SSIS Component – Search Parameter

The core functions within the search are the search parameters and the algorithms used. Use multiple search parameters to find all possible duplicates. Within a search parameter, you specify a column and the algorithm to be used. Use an algorithm that matches the respective data in the column. For surnames, the Double Metaphone Algorithms or the Cologne Phonetic are suitable. For postal codes, for example, an Edit distance like the Levenshtein distance is better suited.

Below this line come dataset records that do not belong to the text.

Lemma back_loop_spec trace x y ops : trace_ok trace -> trace <> [] -> len trace - 1 <= max ->
  furthest (len trace - 1) (x - y) x -> x <= n -> y <= m ->
  src_side (rev ops) = drop (Z.to_nat x) src -> dst_side (rev ops) = drop (Z.to_nat y) dst ->
  exists ops', back_loop trace src dst max x y ops = Ok ops'
    /\ src_side (rev ops') = src /\ dst_side (rev ops') = dst /\ edits (rev ops') = edits (rev ops) + (len trace - 1).
Proof.
  revert x y ops. induction trace as [|v rest IH]; intros x y ops Ht Hne Hmax Hf Hx Hy Hs Hd; [done|].
  destruct Ht as [Hr Ht]. rewrite len_cons in *. replace (1 + len rest - 1) with (len rest) in * by lia.
  cbn [back_loop]. set (d := len rest) in *. set (k := x - y) in *. pose proof (len_nonneg rest) as Hd0. fold d in Hd0.
  destruct (reach_diagonal _ _ _ (proj1 Hf)) as [Hk Hpar]. replace (x - (x - k)) with k in * by lia.
  destruct (choose d v k Hr ltac:(lia) Hk Hpar) as (down & x0 & -> & Hch & Hst). cbn [obind].
  destruct (chosen_prev _ _ _ _ _ Hch Hst) as (prevX & -> & Hp1 & Hp2 & Hp3 & Hp4 & Hp5). cbn [obind].
  assert (x0 <= x) as Hx0 by (apply (proj2 Hf x0 (x0 - k)); [apply Hst|lia]).
  pose proof (reach_pos _ _ _ (proj1 Hst)) as (_ & Hx0p & Hy0p).
  pose proof (furthest_from_start d k x0 x Hst (proj1 Hf) Hx0) as Hm.
  replace y with (x - k) in * by lia.
  destruct (walk_loop_spec (S (Z.to_nat x)) x k x0 prevX (prevX - (if down then k + 1 else k - 1)) ops) as (ops1 & -> & Hs1 & Hd1 & He1);
    try done; try lia.
  cbn [obind]. rewrite Z.gtb_ltb. destruct (0 <? d) eqn:Ed; zbool.
  - specialize (Hp5 Ed). pose proof (reach_pos _ _ _ (proj1 Hp5)) as (_ & HpX & HpY).
    assert (rest <> []) as Hrest by (intros Hnil; apply (Z.lt_irrefl 0); by replace d with 0 in Ed by (unfold d; by rewrite Hnil)).
    destruct down; rewrite Hp4.
    + rewrite Z.eqb_refl. destruct (elem_at_some (E:=Empty_set) dst (x0 - k - 1) ltac:(lia)) as (t & Ht1 & ->). cbn [obind].
      destruct (IH x0 (x0 - k - 1) (ops1 ++ [mk_editOp opInsert t])) as (ops' & -> & H1 & H2 & H3); try done; try lia.
      * rewrite Hp4 in Hp5. by replace (x0 - (x0 - k - 1)) with (k + 1) by lia.
      * rewrite rev_unit. cbn [src_side op_kind]. done.
      * rewrite rev_unit. cbn [dst_side op_kind op_text]. rewrite Hd1. symmetry. apply drop_prev; [lia|done].
      * exists ops'. rewrite rev_unit, edits_cons in H3. cbn [is_equal op_kind] in H3. split_and!; try done. lia.
    + rewrite (proj2 (Z.eqb_neq x0 (x0 - 1))) by lia. destruct (elem_at_some (E:=Empty_set) src (x0 - 1) ltac:(lia)) as (t & Ht1 & ->). cbn [obind].
      destruct (IH (x0 - 1) (x0 - k) (ops1 ++ [mk_editOp opDelete t])) as (ops' & -> & H1 & H2 & H3); try done; try lia.
      * rewrite Hp4 in Hp5. by replace (x0 - 1 - (x0 - k)) with (k - 1) by lia.
      * rewrite rev_unit. cbn [src_side op_kind op_text]. rewrite Hs1. symmetry. apply drop_prev; [lia|done].
      * rewrite rev_unit. cbn [dst_side op_kind]. done.
      * exists ops'. rewrite rev_unit, edits_cons in H3. cbn [is_equal op_kind] in H3. split_and!; try done. lia.
  - assert (d = 0) as Hdz by lia. assert (rest = []) as -> by (by apply len_zero).
    cbn [back_loop]. exists ops1. destruct Hst as (_ & Hz & _). specialize (Hz Hdz). subst x0.
    replace (0 - k) with 0 in * by lia. split_and!; try done. lia.
Qed.

(** The postcondition holds, so it does not panic. *)
Lemma check_step op ops l : op_kind op <> opDelete -> dst = l ++ op_text op :: dst_side ops ->
  check_loop (op :: ops) dst (len l) = check_loop ops dst (len (l ++ [op_text op])).
Proof.
  intros Hk Hd. assert ((elem_at dst (len l) : dresult bytes) = Ok (op_text op)) as Hi.
  { apply elem_at_ok; [apply len_nonneg|]. unfold len. rewrite Nat2Z.id, Hd, lookup_app_r, Nat.sub_diag by lia. done. }
  assert ((len l >=? m) = false) as Hl.
  { rewrite Z.geb_leb. apply Z.leb_gt. rewrite Hd, len_app, len_cons. pose proof (len_nonneg (dst_side ops)). lia. }
  cbn [check_loop]. destruct (op_kind op); [| |done]; rewrite Hl, Hi; cbn [obind]; rewrite bytes_eqb_refl; cbn [negb];
    by rewrite len_app, len_cons, len_nil.
Qed.

Lemma check_loop_spec ops l : dst = l ++ dst_side ops -> check_loop ops dst (len l) = Ok m.
Proof.
  revert l. induction ops as [|[kind t] ops IH]; intros l Hd; [cbn; by rewrite Hd, app_nil_r|].
  destruct kind; [| |by apply IH]; (rewrite check_step by done); cbn [op_text]; apply IH; rewrite Hd at 1; cbn; by rewrite <- app_assoc.
Qed.

Lemma backtrack_spec trace : trace_ok trace -> trace <> [] -> len trace - 1 <= max ->
  furthest (len trace - 1) (n - m) n ->
  exists ops, backtrack trace src dst = Ok ops /\ src_side ops = src /\ dst_side ops = dst /\ edits ops = len trace - 1.
Proof.
  intros Ht Hne Hmax Hf. unfold backtrack.
  destruct (back_loop_spec trace n m [] Ht Hne Hmax Hf) as (ops & -> & H1 & H2 & H3); [lia|lia| | |].
  - symmetry. apply drop_ge. unfold len. lia.
  - symmetry. apply drop_ge. unfold len. lia.
  - cbn [obind]. pose proof (check_loop_spec (rev ops) []) as Hc. rewrite len_nil in Hc. rewrite Hc by (by rewrite H2).
    cbn [obind]. rewrite Z.eqb_refl. cbn [negb]. exists (rev ops). split_and!; try done.
Qed.

(** ** The rounds *)
Lemma d_loop_spec count d v trace : row d v -> trace_ok trace -> len trace = d -> 0 <= d ->
  Z.of_nat count + d = max + 1 -> (forall d', d' < d -> ~ reach d' n m) ->
  exists ops, d_loop count src dst max d v trace = Ok ops /\ src_side ops = src /\ dst_side ops = dst
    /\ forall d', reach d' n m -> edits ops <= d'.
Proof.
  revert d v trace. induction count as [|c IH]; intros d v trace Hr Ht Hl Hd Hc Hmin.
  { exfalso. apply (Hmin max); [lia|]. apply reach_all. }
  cbn [d_loop]. pose proof (k_loop_spec (S (Z.to_nat d)) d (- d) v (partial_start _ _ Hr) ltac:(lia) ltac:(lia)) as Hk.
  specialize (Hk ltac:(exists d; lia) ltac:(lia)). destruct (k_loop _ _ _ _ _ _ _) as [[v' []]|[]| |]; [| |done..]; cbn [obind].
  - destruct Hk as (k & X & Hf & Hn & Hm). destruct (finish_exact _ _ _ Hf Hn Hm Hmin) as [-> Hk].
    destruct (backtrack_spec (v :: trace)) as (ops & -> & H1 & H2 & H3).
    + cbn [trace_ok]. by rewrite Hl.
    + done.
    + rewrite len_cons. lia.
    + rewrite len_cons, Hl. replace (1 + d - 1) with d by lia. by replace (n - m) with k by lia.
    + exists ops. split_and!; try done. intros d' Hd'. rewrite len_cons in H3.
      destruct (Z.le_gt_cases d d'); [lia|]. by apply Hmin in Hd'.
  - destruct (partial_end _ _ Hk Hd) as [Hr' Hno]. apply IH; [done|cbn [trace_ok]; by rewrite Hl|rewrite len_cons; lia|lia|lia|].
    intros d' Hd'. destruct (Z.eq_dec d' d) as [->|]; [done|]. apply Hmin. lia.
Qed.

A total value is calculated from each individual result of a search parameter, which may not be smaller then the defined value. You enter this total value for each individual search parameter. For the calculation method you can select “Sum” or “Product”.

Search Parameter

Threshold

The percentage value that the algorithm calculates when two strings to be compared result in a duplicate.

Weight

The weighting at which the threshold is to be included in the total value of the calculation.

Prerequisite

Defines whether the values for a comparison must occur. A comparison in which one of the values does not exist cannot be a duplicate.

Column Cross

You can use the Column Cross parameter to define that columns are to be checked interchanged. This setting can be particularly useful if, for example, you want to check whether the first and last name have been mixed up.

Partial Compare

Using the Partail Compare within the search parameter, you can define whether you allow individual parts during the check without affecting the threshold neagtively. For example, you can have the name Cathy-Victoria checked against the name Cathy with the partial separator “-“. Only Cathy is checked against Cathy, so that a 100% threshold is reached. During the complete check of the name, depending on the algorithm, you will receive a value well below 80%. Define the Partial Separator in the Search Parameter tab for each individual search parameter.